Furthermore to TransLink’s and the government’s poor knowledge on building transit is the Canada Line. Completed in 2009 before the 2010 Winter Olympic Games, the Canada Line became too popular for its own good. Listening to the complaints of local business groups in Richmond that two tracks would make their establishments lose money because of an unsightly sterile concrete guideway, the line became single tracked after Lansdowne station (and out at the Vancouver International Airport). But it’s no joke now that the density in the island city is increasing with plans to tear down Lansdowne Mall to replace it with new high-rises and commercial space. But that’s not the worst of it. The Canada Line was crippled from the beginning with short platforms limiting the trains to two cars total. This lack of thought for future capacity has filled station platforms and crowded trains. TransLink has ordered more cars from Hyundai Rotem (the group that manufactured the first trains) to add more to increase service. There was even talk of making the trains into three cars, but that never materialized. Now Vancouver and Richmond are building up density along this rapid transit route which cannot possibly keep pace with that growth. Let’s not forget the clandestine construction which pitted local merchants along Cambie Street against TransLink and the builders over lost sales from lack of customers avoiding said construction (they’re now finally being awarded damages).

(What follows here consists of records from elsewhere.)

(** The variable, the default and the rest after a placeholder at the head. *)
Definition placeholder (cs : list char) : option (list char * list char * list char) :=
  match cs with
  | d :: b :: t =>
      if dollar d && lbrace b then
        let '(name, rest) := span (fun c => negb (rbrace c || colon c)) t in
        if bool_decide (name = []) then None
        else match rest with
        | c :: rest1 =>
            if rbrace c then Some (name, [], rest1)
            else match rest1 with
            | h :: rest2 =>
                if dash h then
                  let '(dflt, rest3) := span (fun c => negb (rbrace c)) rest2 in
                  match rest3 with _ :: rest4 => Some (name, dflt, rest4) | [] => None end
                else None
            | [] => None
            end
        | [] => None
        end
      else None
  | _ => None
  end.
Fixpoint expand (Getenv : string -> string) (fuel : nat) (cs : list char) : list char :=
  match fuel with
  | O => []
  | S fuel =>
      match cs with
      | [] => []
      | c :: t =>
          match placeholder cs with
          | Some (name, dflt, rest) =>
              let val := Getenv (String.string_of_list_ascii name) in
              (if is_empty val then dflt else chars val) ++ expand Getenv fuel rest
          | None => c :: expand Getenv fuel t
          end
      end
  end.
Definition expandEnv (Getenv : string -> string) (s : string) : string :=
  String.string_of_list_ascii (expand Getenv (S (length (chars s))) (chars s)).

(** ** Load *)
Inductive load_error : Type := ErrRead | ErrParse | ErrInvalid (e : config_error).
Definition Load (Getenv : string -> string) (Unmarshal : string -> option Config) (file : option string)
  : result load_error Config :=
  match file with
  | None => Err ErrRead
  | Some data =>
      match Unmarshal (expandEnv Getenv data) with
      | None => Err ErrParse
      | Some cfg => map_err ErrInvalid (Validate (applyDefaults Getenv cfg))
      end
  end.

(** ** internal/crypto/config.go: the key manager *)
Inductive key_manager : Type := Soft (m : SoftKeyManager) | Vault (v : VaultConfig) | SoftHSM (h : SoftHSMConfig).
Inductive init_error : Type := ErrTwice | ErrNoKey | ErrKeyLength | ErrKeyHex | ErrVault | ErrHSM | ErrUnknownManager.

Then there was the Compass card debacle. How many transit systems around the world use fare gates/turnstiles and contactless cards for admission? Quite a few, and yet TransLink managed to drop the ball repeatedly because they didn’t redesign the fare structure beforehand. Trying to get proven technology to work with TransLink’s zone-based fare structure was a headache for the company and the public in general as costs spiralled out of control to the tune of $194 million dollars. The fare gates sat open almost four years before they were all closed in July 2016 finally forcing riders to tap in or out and ending nearly 30 years of the honour system.

The only recently positive news coming from TransLink and the levels of government is the extension of the Millennium Line out to Arbutus Street (and hopefully further out to the University of British Columbia). The Millennium Line has long been reviled as the “SkyTrain to nowhere” and its daily passenger counts are far less than the Expo Line, this has the potential to bring longer trains (no more two-car Mark II trains) as it connects with busy Broadway corridor. As long as TransLink plays its cards right and builds stations with longer platforms, this addition to SkyTrain becomes a much needed respite to the crowded 99 B-Line buses.

And to add a cherry on-top of it all, a TransLink bus stop in Pitt Meadows was named the worst in all of North America. Why? Because it’s on the paved shoulder of Lougheed Highway against a jersey barrier. Passengers are forced to endure speeding vehicles if they wait on the shoulder or they have lumber over the cement barrier to board their bus when it arrives. TransLink said they would address this, but why was it built in the first place? How could this ever have been a good idea from the beginning?

While TransLink continues to roll along like a sow in slop, it’s safe to say their executive leadership (along with the assistance of the Mayor’s Council*) will continue to draft up impractical and ill-considered plans to expand and “improve” the future of transit in Metro Vancouver.

*While TransLink is an independent entity, the Mayor’s Council (that’s 21 Metro Vancouver mayors, the Chief of the Tsawwassen First Nation, and the elected representative of Electoral Area “A”) pretty much has final say over the costs of projects, TransLink board appointments, fare increases, and executive compensation plans.